Mapping Supports: Where Do Yours Lie?
The purpose of this activity is to identify, articulate, and discuss the various types of supports that may help the collaborative process.
There are as many supports to good collaboration as there are obstacles that get in the way of the process. Below, we lay out several types of supportive categories, made more vivid by examples from those involved in collaborative work.
Communication (includes having a voice, feeling “heard”)
Good communication is crucial to the success of the shared work. Highly valued characteristics include a willingness and ability to work through difficulty, honesty, sensitivity to others, and good listening skills. Here are two examples from our data:
-I sense that these guys really listen to me, and I really listen to them, and we influence each other so that sort of mantra, “Listen, learn and change,” is really there. I feel like already my thinking has changed… I consider that short, small, but already a successful collaboration.
-It’s always been astonishing to me… how people don’t tell the truth because they think it’s to their advantage to tell a different story. And when you don’t tell the truth and it becomes known that you failed to tell the truth, you lose trust, and it is virtually impossible to ever regain trust or work again in a collaborative environment with that individual, or pretty soon with any other individual or groups, if you are known to fail to tell the truth.
Engagement (feelings of unity, buy-in of participants, sense of purpose behind the work, unified vision, unity of purpose)
Engagement in the work itself is crucial to keeping the collaborative effort moving forward. It is achieved when there is a shared understanding about the purpose of the collaboration, common beliefs about the value of the work, or beliefs about the ways in which the work can be carried out.
-[To have] people from different home bases who are united with something that they’re idealistic and passionate about … framed in a way that doesn’t have the usual, not just personal, but institutional ego boundaries and then the energy is about the mission and the purpose, that is very rare.
-I think inspiration is important in all of this – that you both need to feel very committed to your work, to the collaboration, to what you can do together that you can’t do apart. But you also need to feel inspired by each other and challenged.
Strong Relationships and Partnerships
Healthy relationships are key to keeping a collaboration running smoothly. Sometimes individuals are familiar to one another prior to the collaboration; sometimes they are just meeting one another for the first time. In either situation, the building of these relationships takes time and regular maintenance. Three very different examples all point to the value of building strong relationships with collaborative partners.
-I think I’m sort of a more cognitively, intellectually-oriented type, and so I always think if the ideas are good and if people have good intentions, whatever. I don’t want to spent time chitchatting and forming the relationships. I’m really bad at the chitchat. But I think it is very important and will sustain a collaboration even when things become problematic, which they always will, no matter how successful the collaboration.
-Even if I’m doing three-quarters of the work and you’re doing one-quarter of the work, but the work that we are both doing is informed by and strengthened by our interactions with each other, that seems to be what’s important.
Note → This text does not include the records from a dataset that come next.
(** * Property ETL pipeline: repair, validate, normalise

    A shallow embedding of the Python sources

      - [src/etl/preprocess.py]  (text repair engine),
      - [src/models/property.py] (schema validators),
      - [src/etl/extract.py]     (batch validation loop),
      - [src/etl/transform.py]   (denormaliser and dimension extractor),

    followed by the theorems that settle the specification's claims.

    Modelling conventions.

    - A Python [str] is a [string]; the repair engine works on its list of
      characters ([text]).  A character is an [ascii], read as the code
      point of the same number: the development covers the strings over
      U+0000 to U+00FF, and the character classes below are Python's on
      that range.  Strings with other characters are outside it.
    - A Python [int] is a [Z]; positions and lengths are [nat].
    - A Python [float] is a [pyfloat]: a finite float is kept as the exact
      rational it was read from (rounding to binary64 is not modelled),
      next to the two infinities and NaN.
    - A Python [set] of strings is a [gset string].
    - Code that can raise returns an explicit outcome.
    - Two libraries the sources call are not part of the repository: the
      number-word package is a parameter of the repair engine, and the type
      checks of the schema library are modelled for the float and string
      fields next to the validators. *)

From Stdlib Require Import List Ascii String ZArith QArith Lia Bool Sorted DecimalString.
From stdpp Require Import gmap strings.
Import ListNotations.

Local Open Scope bool_scope.
Local Open Scope list_scope.

(** ** Characters and text *)

Definition text := list ascii.

(** The double quote character. *)
Definition dquote : ascii := "034"%char.

(** [q s] reads [s] with every apostrophe standing for a double quote, so
    that JSON fragments can be written down as literals:
    [q "{'Bed': 3}"] is the text [{"Bed": 3}]. *)
Definition q (s : string) : text :=
  map (fun c => if Ascii.eqb c "'"%char then dquote else c) (list_ascii_of_string s).

Module Chars.

Definition code (c : ascii) : N := N_of_ascii c.

Definition in_range (lo hi : N) (c : ascii) : bool :=
  (lo <=? code c)%N && (code c <=? hi)%N.

(** [\s] of [re] on [str] patterns, [str.isspace] and what [str.strip]
    removes: tab, newline, vertical tab, form feed, carriage return, the
    separators 28..31, the space, next line (U+0085) and the no-break
    space (U+00A0). *)
Definition is_space (c : ascii) : bool :=
  in_range 9 13 c || in_range 28 32 c || (code c =? 133)%N || (code c =? 160)%N.

(** The whitespace of C's [isspace], which is what [float()] strips once
    it has made its argument ASCII. *)
Definition is_ascii_space (c : ascii) : bool := in_range 9 13 c || Ascii.eqb c " ".

(** The characters below U+0080. *)
Definition is_ascii (c : ascii) : bool := (code c <? 128)%N.

(** [\d] of [re] on [str] patterns, and the digits of a float literal:
    the decimal digits, which on this range are 0 to 9. *)
Definition is_digit (c : ascii) : bool := in_range 48 57 c.

(** [str.isdigit] on one character: the decimal digits and the
    superscripts two, three (U+00B2, U+00B3) and one (U+00B9). *)
Definition isdigit (c : ascii) : bool :=
  is_digit c || (code c =? 178)%N || (code c =? 179)%N || (code c =? 185)%N.

(** [[A-Z]], [[a-z]], [[a-zA-Z]]. *)
Definition is_upper (c : ascii) : bool := in_range 65 90 c.
Definition is_lower (c : ascii) : bool := in_range 97 122 c.
Definition is_alpha (c : ascii) : bool := is_upper c || is_lower c.

(** [[a-zA-Z_]] and [[a-zA-Z0-9_]]. *)
Definition is_ident_start (c : ascii) : bool := is_alpha c || Ascii.eqb c "_".
Definition is_ident_char (c : ascii) : bool :=
  is_alpha c || is_digit c || Ascii.eqb c "_".

(** [[,\}]] and [[\}\]]]. *)
Definition is_value_delim (c : ascii) : bool := Ascii.eqb c "," || Ascii.eqb c "}".
Definition is_closer (c : ascii) : bool := Ascii.eqb c "}" || Ascii.eqb c "]".

(** [str.lower], one character at a time: the capitals A to Z and those
    of U+00C0 to U+00DE, the multiplication sign (U+00D7) apart. *)
Definition lower (c : ascii) : ascii :=
  if is_upper c || (in_range 192 222 c && negb (code c =? 215)%N)
  then ascii_of_N (code c + 32) else c.

(** [str.upper], one character at a time: the small letters a to z and
    those of U+00E0 to U+00FE, the division sign (U+00F7) apart.  Three
    characters of the range have an upper-case form that is not one
    character of the range: the sharp s (SS), the micro sign and the y with
    diaeresis (both beyond U+00FF).  They are left as they are.  The
    sources compare an upper-cased string with YES and NO only, and return
    it when it is one of them; neither word holds one of the three
    characters nor one of their capitals, so every such comparison has the
    outcome it has in Python. *)
Definition upper (c : ascii) : ascii :=
  if is_lower c || (in_range 224 254 c && negb (code c =? 247)%N)
  then ascii_of_N (code c - 32) else c.
(** [x in l] on a list of strings *)
Definition mem (x : string) (l : list string) : bool :=
  existsb (String.eqb x) l.

(** [s.split(sep)] for a one-character separator *)
Fixpoint split_aux (sep : ascii) (acc : string) (s : string) : list string :=
  match s with
  | EmptyString => [acc]
  | String c s' =>
      if eqb_ascii c sep then acc :: split_aux sep EmptyString s'
      else split_aux sep (acc +:+ String c EmptyString) s'
  end.
Definition split (sep : ascii) (s : string) : list string :=
  split_aux sep EmptyString s.

(** [sep.join(l)] *)
Fixpoint join (sep : string) (l : list string) : string :=
  match l with
  | [] => EmptyString
  | [x] => x
  | x :: l' => x +:+ sep +:+ join sep l'
  end.

(** [l[-n:]] *)
Definition last_n {A} (n : nat) (l : list A) : list A :=
  skipn (length l - n) l.

(** The text has ASCII characters only *)
Fixpoint is_ascii (s : string) : bool :=
  match s with
  | EmptyString => true
  | String c s' => (nat_of_ascii c <=? 127)%nat && is_ascii s'
  end.

(** [s.lower()]. On ASCII text the letters A-Z become a-z and nothing else
    changes. On any other text the case mapping of Unicode applies, which
    is not written out here: [unicode_lower] stands for it, and nothing is
    assumed about it. *)
Definition lower_ascii (c : ascii) : ascii :=
  let n := nat_of_ascii c in
  if (65 <=? n)%nat && (n <=? 90)%nat then ascii_of_nat (n + 32) else c.
Fixpoint lower_letters (s : string) : string :=
  match s with
  | EmptyString => EmptyString
  | String c s' => String (lower_ascii c) (lower_letters s')
  end.
Definition lower (unicode_lower : string -> string) (s : string) : string :=
  if is_ascii s then lower_letters s else unicode_lower s.

(** Iterating over a file opened in text mode: the lines of the content,
    each with its line end, where ["\r"] and ["\r\n"] are read as
    ["\n"] (universal newlines). *)
Fixpoint readlines_aux (acc : string) (s : string) : list string :=
  match s with
  | EmptyString => if String.eqb acc EmptyString then [] else [acc]
  | String c s' =>
      if eqb_ascii c LF then (acc +:+ nl) :: readlines_aux EmptyString s'
      else if eqb_ascii c CR then
        match s' with
        | String c2 s'' =>
            if eqb_ascii c2 LF then (acc +:+ nl) :: readlines_aux EmptyString s''
            else (acc +:+ nl) :: readlines_aux EmptyString s'
        | EmptyString => [acc +:+ nl]
        end
      else readlines_aux (acc +:+ String c EmptyString) s'
  end.
Definition readlines (content : string) : list string :=
  readlines_aux EmptyString content.

(** One-byte line boundaries of [str.splitlines]:
    LF, VT, FF, CR, FS, GS, RS. *)
Definition is_linebreak1 (c : ascii) : bool :=
  let n := nat_of_ascii c in
  ((10 <=? n)%nat && (n <=? 13)%nat) || ((28 <=? n)%nat && (n <=? 30)%nat).

(** [s.splitlines()]: the boundaries are the one-byte ones, ["\r\n"],
    and the encodings of U+0085 (C2 85), U+2028 and U+2029
    (E2 80 A8, E2 80 A9). Line ends are dropped. *)
Fixpoint splitlines_aux (acc : string) (s : string) : list string :=
  match s with
  | EmptyString => if String.eqb acc EmptyString then [] else [acc]
  | String c s' =>
      if eqb_ascii c CR then
        match s' with
        | String c2 s'' =>
            if eqb_ascii c2 LF then acc :: splitlines_aux EmptyString s''
            else acc :: splitlines_aux EmptyString s'
        | EmptyString => [acc]
        end
      else if is_linebreak1 c then acc :: splitlines_aux EmptyString s'
      else if eqb_ascii c "194"%char then
        match s' with
        | String c2 s'' =>
            if eqb_ascii c2 "133"%char then acc :: splitlines_aux EmptyString s''
            else splitlines_aux (acc +:+ String c EmptyString) s'
        | EmptyString => [acc +:+ String c EmptyString]
        end
      else if eqb_ascii c "226"%char then
        match s' with
        | String c2 (String c3 s''') =>
            if eqb_ascii c2 "128"%char
               && (eqb_ascii c3 "168"%char || eqb_ascii c3 "169"%char)
            then acc :: splitlines_aux EmptyString s'''
            else splitlines_aux (acc +:+ String c EmptyString) s'
        | _ => splitlines_aux (acc +:+ String c EmptyString) s'
        end
      else splitlines_aux (acc +:+ String c EmptyString) s'
  end.
Definition splitlines (s : string) : list string :=
  splitlines_aux EmptyString s.

(** [bytes.decode('utf-8')]: the strict decoder accepts exactly the
    well-formed sequences (no overlong forms, no surrogates, nothing
    above U+10FFFF). *)
Definition in_range (lo hi : nat) (c : ascii) : bool :=
  let n := nat_of_ascii c in (lo <=? n)%nat && (n <=? hi)%nat.

Fixpoint utf8_valid_aux (pending : list (nat * nat)) (s : string) : bool :=
  match s with
  | EmptyString => match pending with [] => true | _ => false end
  | String c s' =>
      match pending with
      | (lo, hi) :: rest => in_range lo hi c && utf8_valid_aux rest s'
      | [] =>
          let n := nat_of_ascii c in
          if (n <=? 127)%nat then utf8_valid_aux [] s'
          else if in_range 194 223 c then utf8_valid_aux [(128, 191)] s'
          else if (n =? 224)%nat then utf8_valid_aux [(160, 191); (128, 191)] s'
          else if in_range 225 236 c || in_range 238 239 c
               then utf8_valid_aux [(128, 191); (128, 191)] s'
          else if (n =? 237)%nat then utf8_valid_aux [(128, 159); (128, 191)] s'
          else if (n =? 240)%nat
               then utf8_valid_aux [(144, 191); (128, 191); (128, 191)] s'
          else if in_range 241 243 c
               then utf8_valid_aux [(128, 191); (128, 191); (128, 191)] s'
          else if (n =? 244)%nat
               then utf8_valid_aux [(128, 143); (128, 191); (128, 191)] s'
          else false
      end
  end.
Definition utf8_valid (s : string) : bool := utf8_valid_aux [] s.

End Py.

(** ** [os.path] on POSIX *)

Module Path.

(** [os.path.join(a, *p)] *)
Definition join2 (path b : string) : string :=
  if Py.startswith b "/" then b
  else if String.eqb path "" || Py.endswith_char path "/"%char then path +:+ b
  else path +:+ "/" +:+ b.
Definition join (a : string) (p : list string) : string :=
  fold_left join2 p a.

(** [os.path.normpath(path)] *)
Definition norm_step (initial_slashes : nat) (new_comps : list string)
    (comp : string) : list string :=
  if String.eqb comp "" || String.eqb comp "." then new_comps
  else if negb (String.eqb comp "..")
          || (Nat.eqb initial_slashes 0
              && match new_comps with [] => true | _ => false end)
          || match List.last (map Some new_comps) None with
             | Some l => String.eqb l ".."
             | None => false
             end
  then new_comps ++ [comp]
  else removelast new_comps.

Fixpoint slashes (n : nat) : string :=
  match n with O => "" | S n' => "/" +:+ slashes n' end.

Definition normpath (path : string) : string :=
  if String.eqb path "" then "."
  else
    let initial_slashes :=
      if Py.startswith path "/" then
        if Py.startswith path "//" && negb (Py.startswith path "///")
        then 2%nat else 1%nat
      else 0%nat in
    let comps := Py.split "/"%char path in
    let new_comps := fold_left (norm_step initial_slashes) comps [] in
    let p := slashes initial_slashes +:+ Py.join "/" new_comps in
    if String.eqb p "" then "." else p.

(** [os.path.abspath(path)], with the process's working directory [cwd] *)
Definition abspath (cwd path : string) : string :=
  normpath (if Py.startswith path "/" then path else join cwd [path]).

End Path.

(** ** Data model *)

(** The exceptions that can leave a builder method. [BuilderStop] is the
    builder's own; the others are raised by Python or by a library. *)
Inductive exn : Type :=
| BuilderStop
| TypeError
| AttributeError
| KeyError
| IndexError
| FileNotFoundError
| IsADirectoryError
| NotADirectoryError
| SameFileError
| UnicodeDecodeError
| CalledProcessError
| GitCommandError
| RemoteError.

Inductive Res (A : Type) : Type :=
| Ok (a : A)
| Raise (e : exn).
Arguments Ok {A} a.
Arguments Raise {A} e.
-[A colleague] said to me, “I’m not going to work with people I don’t like anymore.” I think that what she meant by that was she didn’t want to be engaged in collaborations where all of the energy went into managing the relationship. I don’t think you have to love everybody you work with. I do think you have to respect them. And I do think that you have to be able to separate out the interpersonal stuff in some sense from the work.
What supports are present for you in this collaboration? What supports are present for your collaborative partners? Below, in addition to the supports highlighted above, we list several other potential supports for good collaboration. Please check every item that supports you in your collaborative work:
______ Communication (includes having a voice, feeling “heard”)
______ Engagement (feelings of unity, buy-in of participants, sense of purpose behind the work, unified vision, unity of purpose)
______ Strong Relationships and Partnerships
______Adequate Resources (structure, explicit planning, funding)
______Respect and Trust
______Problem Solving Strategies
______Feeling Valued, Equality Between Collaborators
______Successfully Navigating Culture (national differences, including languages, or organizational cultures)
Look at the above list, select one of the items that you have checked, and discuss it with others in a small group. Offer examples of how this support has enhanced your collaboration.
Choose one item that you have not selected. Can you imagine any way that you might change the nature of your collaboration so that this type of support might be more present in your work?